The metabolic theory of ecology (MTE) is based on models derived from the first principles of thermodynamics and biochemical kinetics. The MTE predicts that the relationship between temperature and species richness of ectotherms should show a specific slope. Testing the validity of this model, however, depends on whether empirical data do not violate assumptions and are obtained within contour conditions. When dealing with richness gradients, the MTE must be empirically tested only for ectothermic organisms at high organization levels and when their body size as well as abundance does not vary with temperature gradients. Here we evaluate whether the magnitude of the deviations in slope expected from the MTE to empirical data for New World amphibians is due to the violations of model assumptions and to lack of generality due to restricting contour conditions. We found that the MTE correctly predicted biodiversity patterns only at higher levels of organization and when assumptions of the basic model were not violated.

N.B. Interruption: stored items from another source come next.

(** The whole run of the loop from counter [i]: the calls it makes are
    failures [es] followed by the call that ends it, and the warnings it
    writes are those for [es]. *)
Lemma withRetry_from_run (todo i : nat) (w : World (U * list (Outcome A))) :
  i + todo = attempts ->
  exists es,
    let r := fst (withRetry_from (recorded op) attempts todo i w) in
    let w' := snd (withRetry_from (recorded op) attempts todo i w) in
    (no_warning op ->
     warnings (trace w')
     = (warnings (trace w) ++ retry_warnings attempts (i + 1) es)%list) /\
    ((exists v, r = Returned (Some v) /\
                calls w' = (calls w ++ map Thrown es ++ [Returned v])%list /\
                List.length es < todo) \/
     (exists e, r = Thrown e /\
                calls w' = (calls w ++ map Thrown es ++ [Thrown e])%list /\
                S (List.length es) = todo) \/
     (r = Returned None /\ todo = 0 /\ es = [] /\ calls w' = calls w)).
Proof.
  revert i w. induction todo as [|todo IH]; intros i w Hi.
  - exists []. cbn. split.
    + intros _. now rewrite List.app_nil_r.
    + right. right. auto.
  - rewrite withRetry_from_step.
    pose proof (recorded_calls w) as Hc.
    pose proof (recorded_warnings w) as Hw.
    destruct (recorded op w) as [[v|e] w1]; cbn [fst snd] in *.
    + exists []. cbn [fst snd]. split.
      * intros Hq. rewrite (Hw Hq). cbn. now rewrite List.app_nil_r.
      * left. exists v. cbn. repeat split; [exact Hc | lia].
    + destruct (Nat.eqb_spec i (attempts - 1)) as [Hlast|Hmore].
      * exists []. cbn [fst snd]. split.
        -- intros Hq. rewrite (Hw Hq). cbn. now rewrite List.app_nil_r.
        -- right. left. exists e. cbn. repeat split; [exact Hc | lia].
      * destruct (IH (i + 1)
                    {| trace := (trace w1 ++ [console_warn (retry_warning attempts (i + 1) e);
                                              setTimeout RETRY_DELAY_MS])%list;
                       ext := ext w1 |}) as (es & Hwarn & Hrun); [lia|].
        exists (e :: es). cbn zeta in *.
        set (run := withRetry_from _ _ _ _ _) in *.
        split.
        -- intros Hq. rewrite (Hwarn Hq). cbn [trace].
           rewrite warnings_app, (Hw Hq), retry_warnings_cons.
           replace (i + 1 + 1) with (S (i + 1)) by lia.
           cbn. now rewrite <- List.app_assoc.
        -- assert (Hcalls : calls {| trace := (trace w1 ++ [console_warn (retry_warning attempts (i + 1) e);
                                              setTimeout RETRY_DELAY_MS])%list;
                       ext := ext w1 |} = (calls w ++ [Thrown e])%list) by exact Hc.
           rewrite Hcalls in Hrun.
           destruct Hrun as [(v & Hr & Hcs & Hlen) | [(e' & Hr & Hcs & Hlen) | (Hr & Hz & _)]].
           ++ left. exists v. repeat split; [exact Hr | | cbn; lia].
              rewrite Hcs. cbn. now rewrite <- List.app_assoc.
           ++ right. left. exists e'. repeat split; [exact Hr | | cbn; lia].
              rewrite Hcs. cbn. now rewrite <- List.app_assoc.
           ++ lia.
Qed.

End Retrying.

Lemma failures_app {A} (a b : list (Outcome A)) :
  failures (a ++ b) = (failures a ++ failures b)%list.
Proof. apply flat_map_app. Qed.

Lemma failures_thrown {A} (es : list JsError) :
  failures (map (@Thrown A) es) = es.
Proof. induction es as [|e es IH]; cbn; [reflexivity | f_equal; exact IH]. Qed.
(** * PointerWars singly linked list ([linked_list.c]): model and properties

    The C file manipulates three kinds of heap blocks ([struct node],
    [struct linked_list], [struct iterator]) through raw pointers and a
    registered allocator.  The embedding below keeps that shape:

    - a pointer is a machine word ([Z]), [NULL] is [0];
    - the memory is a triple of finite maps from addresses to structs
      (one map per struct type);
    - every C function is a computation in a small state-and-error monad
      whose failure cases are [Crash] (a load or store through [NULL] or a
      dangling pointer, i.e. undefined behaviour in C) and [OutOfFuel]
      (a [while] loop that did not finish within the given number of
      iterations);
    - the registered allocator is external code: the addresses it is going
      to return (0 for a failed allocation) are part of the state;
    - an [unsigned int] data value is a [Z]; the functions only store,
      copy and compare data values, so no arithmetic on them is needed. *)

From stdpp Require Import base numbers option list gmap.
From Stdlib Require Import ZArith Lia.

Open Scope Z_scope.

(** ** Machine words *)

(** [size_t] is taken to be 64 bits wide, and pointers have the same width. *)
Definition SIZE_MAX : Z := 18446744073709551615.
Definition NULL : Z := 0.

(** Unsigned [size_t] arithmetic wraps around. *)
Definition wrap (z : Z) : Z := z mod (SIZE_MAX + 1).

(** [if (!p)] *)
Definition is_null (p : Z) : bool := p =? NULL.

(** ** The structs of [linked_list.h]

    The header is not part of the sources at hand; the fields are the ones
    [linked_list.c] reads and writes.  Field names carry the struct as a
    prefix because [data], [next], [head] and [size] would otherwise
    clash with each other and with list functions. *)

Record node := Node {
  node_data : Z;          (* unsigned int data   *)
  node_next : Z           (* struct node *next   *)
}.

Record linked_list := LinkedList {
  ll_head : Z;            (* struct node *head   *)
  ll_size : Z             (* size_t size         *)
}.

Record iterator := Iterator {
  it_ll : Z;              (* struct linked_list *ll     *)
  it_current_index : Z;   (* size_t current_index       *)
  it_current_node : Z;    (* struct node *current_node  *)
  it_data : Z             (* unsigned int data          *)
}.

(** ** Memory *)

Record state := State {
  nodes : gmap Z node;
  lists : gmap Z linked_list;
  iters : gmap Z iterator;
  allocs : list Z         (* what the next calls of malloc_fptr return *)
}.

Definition with_nodes (f : gmap Z node → gmap Z node) (st : state) : state :=
  State (f (nodes st)) (lists st) (iters st) (allocs st).
Definition with_lists (f : gmap Z linked_list → gmap Z linked_list) (st : state) : state :=
  State (nodes st) (f (lists st)) (iters st) (allocs st).
Definition with_iters (f : gmap Z iterator → gmap Z iterator) (st : state) : state :=
  State (nodes st) (lists st) (f (iters st)) (allocs st).

(** ** The monad *)

Inductive result (A : Type) : Type :=
  | Ok (a : A) (st : state)
  | Crash
  | OutOfFuel.
Arguments Ok {A} a st.
Arguments Crash {A}.
Arguments OutOfFuel {A}.

Definition M (A : Type) : Type := state → result A.

Definition ret {A} (a : A) : M A := λ st, Ok a st.
Definition bind {A B} (c : M A) (k : A → M B) : M B :=
  λ st, match c st with
        | Ok a st' => k a st'
        | Crash => Crash
        | OutOfFuel => OutOfFuel
        end.
Definition crash {A} : M A := λ _, Crash.
Definition out_of_fuel {A} : M A := λ _, OutOfFuel.
Definition modify (f : state → state) : M unit := λ st, Ok () (f st).

#[global] Typeclasses Opaque M.
#[global] Instance M_ret : MRet M := @ret.
#[global] Instance M_bind : MBind M := λ A B k c, bind c k.

(** *** Loads and stores

    A load or a store through [NULL] or through an address that holds no
    live block of the right type crashes. *)

Definition load_node (p : Z) : M node := λ st,
  if is_null p then Crash else
  match nodes st !! p with Some n => Ok n st | None => Crash end.
Definition store_node (p : Z) (n : node) : M unit := λ st,
  if is_null p then Crash else
  match nodes st !! p with
  | Some _ => Ok () (with_nodes <[p := n]> st)
  | None => Crash
  end.

Definition load_list (p : Z) : M linked_list := λ st,
  if is_null p then Crash else
  match lists st !! p with Some l => Ok l st | None => Crash end.
Definition store_list (p : Z) (l : linked_list) : M unit := λ st,
  if is_null p then Crash else
  match lists st !! p with
  | Some _ => Ok () (with_lists <[p := l]> st)
  | None => Crash
  end.

Definition load_iter (p : Z) : M iterator := λ st,
  if is_null p then Crash else
  match iters st !! p with Some i => Ok i st | None => Crash end.
Definition store_iter (p : Z) (i : iterator) : M unit := λ st,
  if is_null p then Crash else
  match iters st !! p with
  | Some _ => Ok () (with_iters <[p := i]> st)
  | None => Crash
  end.

(** Field reads [p->f] and field writes [p->f = v]. *)
Definition get_data (p : Z) : M Z := n ← load_node p; mret (node_data n).
Definition get_next (p : Z) : M Z := n ← load_node p; mret (node_next n).
Definition set_data (p v : Z) : M unit :=
  n ← load_node p; store_node p (Node v (node_next n)).
Definition set_next (p v : Z) : M unit :=
  n ← load_node p; store_node p (Node (node_data n) v).

Definition get_head (p : Z) : M Z := l ← load_list p; mret (ll_head l).
Definition get_size (p : Z) : M Z := l ← load_list p; mret (ll_size l).
Definition set_head (p v : Z) : M unit :=
  l ← load_list p; store_list p (LinkedList v (ll_size l)).
Definition set_size (p v : Z) : M unit :=
  l ← load_list p; store_list p (LinkedList (ll_head l) v).

Definition get_current_index (p : Z) : M Z :=
  i ← load_iter p; mret (it_current_index i).
Definition get_current_node (p : Z) : M Z :=
  i ← load_iter p; mret (it_current_node i).
Definition set_ll (p v : Z) : M unit :=
  i ← load_iter p;
  store_iter p (Iterator v (it_current_index i) (it_current_node i) (it_data i)).
Definition set_current_index (p v : Z) : M unit :=
  i ← load_iter p;
  store_iter p (Iterator (it_ll i) v (it_current_node i) (it_data i)).
Definition set_current_node (p v : Z) : M unit :=
  i ← load_iter p;
  store_iter p (Iterator (it_ll i) (it_current_index i) v (it_data i)).
Definition set_it_data (p v : Z) : M unit :=
  i ← load_iter p;
  store_iter p (Iterator (it_ll i) (it_current_index i) (it_current_node i) v).

(** *** The registered allocator

    [malloc_fptr] and [free_fptr] are function pointers set by
    [linked_list_register_malloc] and [linked_list_register_free]; they are
    assumed registered.  A call of [malloc_fptr] returns the next address
    of [allocs] (or [NULL] once [allocs] is exhausted).  The block it
    returns holds indeterminate values, modelled by zeroes: the functions
    below write every field of a fresh block before reading any. *)

Definition malloc_fptr : M Z := λ st,
  match allocs st with
  | [] => Ok NULL st
  | p :: rest => Ok p (State (nodes st) (lists st) (iters st) rest)
  end.

(** [malloc_fptr(sizeof(struct node))] *)
Definition malloc_node : M Z :=
  p ← malloc_fptr;
  if is_null p then mret NULL
  else modify (with_nodes <[p := Node 0 NULL]>);; mret p.

(** [malloc_fptr(sizeof(struct linked_list))] *)
Definition malloc_list : M Z :=
  p ← malloc_fptr;
  if is_null p then mret NULL
  else modify (with_lists <[p := LinkedList NULL 0]>);; mret p.

(** [malloc_fptr(sizeof(struct iterator))] *)
Definition malloc_iterator : M Z :=
  p ← malloc_fptr;
  if is_null p then mret NULL
  else modify (with_iters <[p := Iterator NULL 0 NULL 0]>);; mret p.

(** [free_fptr(p)]: releasing [NULL] does nothing, releasing an address
    that holds no live block is undefined. *)
Definition free_node (p : Z) : M unit := λ st,
  if is_null p then Ok () st else
  match nodes st !! p with
  | Some _ => Ok () (with_nodes (delete p) st)
  | None => Crash
  end.
Definition free_list (p : Z) : M unit := λ st,
  if is_null p then Ok () st else
  match lists st !! p with
  | Some _ => Ok () (with_lists (delete p) st)
  | None => Crash
  end.
Definition free_iterator (p : Z) : M unit := λ st,
  if is_null p then Ok () st else
  match iters st !! p with
  | Some _ => Ok () (with_iters (delete p) st)
  | None => Crash
  end.

(** ** The functions of [linked_list.c] *)

(** [ll->size++] and [ll->size--] *)
Definition incr_size (ll : Z) : M unit :=
  sz ← get_size ll; set_size ll (wrap (sz + 1)).
Definition decr_size (ll : Z) : M unit :=
  sz ← get_size ll; set_size ll (wrap (sz - 1)).

Definition linked_list_create : M Z :=
  ll ← malloc_list;
  if is_null ll then mret NULL else
  set_head ll NULL;;
  set_size ll 0;;
  mret ll.

(** [while (cur) { next = cur->next; free_fptr(cur); cur = next; }] *)
Fixpoint delete_loop (fuel : nat) (cur : Z) : M unit :=
  match fuel with
  | O => out_of_fuel
  | S fuel' =>
      if is_null cur then mret () else
      nxt ← get_next cur;
      free_node cur;;
      delete_loop fuel' nxt
  end.

Definition linked_list_delete (fuel : nat) (ll : Z) : M bool :=
  if is_null ll then mret false else
  cur ← get_head ll;
  delete_loop fuel cur;;
  free_list ll;;
  mret true.

Definition linked_list_size (ll : Z) : M Z :=
  if is_null ll then mret SIZE_MAX else
  get_size ll.

(** [while (cur->next) cur = cur->next;] *)
Fixpoint last_loop (fuel : nat) (cur : Z) : M Z :=
  match fuel with
  | O => out_of_fuel
  | S fuel' =>
      nxt ← get_next cur;
      if is_null nxt then mret cur else last_loop fuel' nxt
  end.

Definition linked_list_insert_end (fuel : nat) (ll data : Z) : M bool :=
  if is_null ll then mret false else
  cur ← get_head ll;
  node ← malloc_node;
  if is_null node then mret false else
  set_data node data;;
  set_next node NULL;;
  (if is_null cur then set_head ll node
   else cur' ← last_loop fuel cur; set_next cur' node);;
  incr_size ll;;
  mret true.

Definition linked_list_insert_front (ll data : Z) : M bool :=
  if is_null ll then mret false else
  node ← malloc_node;
  if is_null node then mret false else
  set_data node data;;
  hd ← get_head ll;
  set_next node hd;;
  set_head ll node;;
  incr_size ll;;
  mret true.

(** [while (cur && idx < index) { prev = cur; cur = cur->next; idx++; }]
    This loop occurs in [linked_list_insert], [linked_list_remove] and
    (without [prev]) in [linked_list_create_iterator]; it yields the final
    [(prev, cur, idx)]. *)
Fixpoint walk_loop (fuel : nat) (index prev cur idx : Z) : M (Z * Z * Z) :=
  match fuel with
  | O => out_of_fuel
  | S fuel' =>
      if negb (is_null cur) && (idx <? index) then
        nxt ← get_next cur;
        walk_loop fuel' index cur nxt (wrap (idx + 1))
      else mret (prev, cur, idx)
  end.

Approximately 60% of the deviations from the MTE-predicted slope across amphibian families were due to violations of the model assumptions. The hypothesis that richness patterns are a function of environmental temperature is too restrictive and does not take complex environmental and ecological processes into account. However, our results suggest that it may be possible to obtain multiple derivations of the MTE equation if idiosyncrasies in spatial and biological/ecological issues that are essential to understanding biodiversity patterns are considered.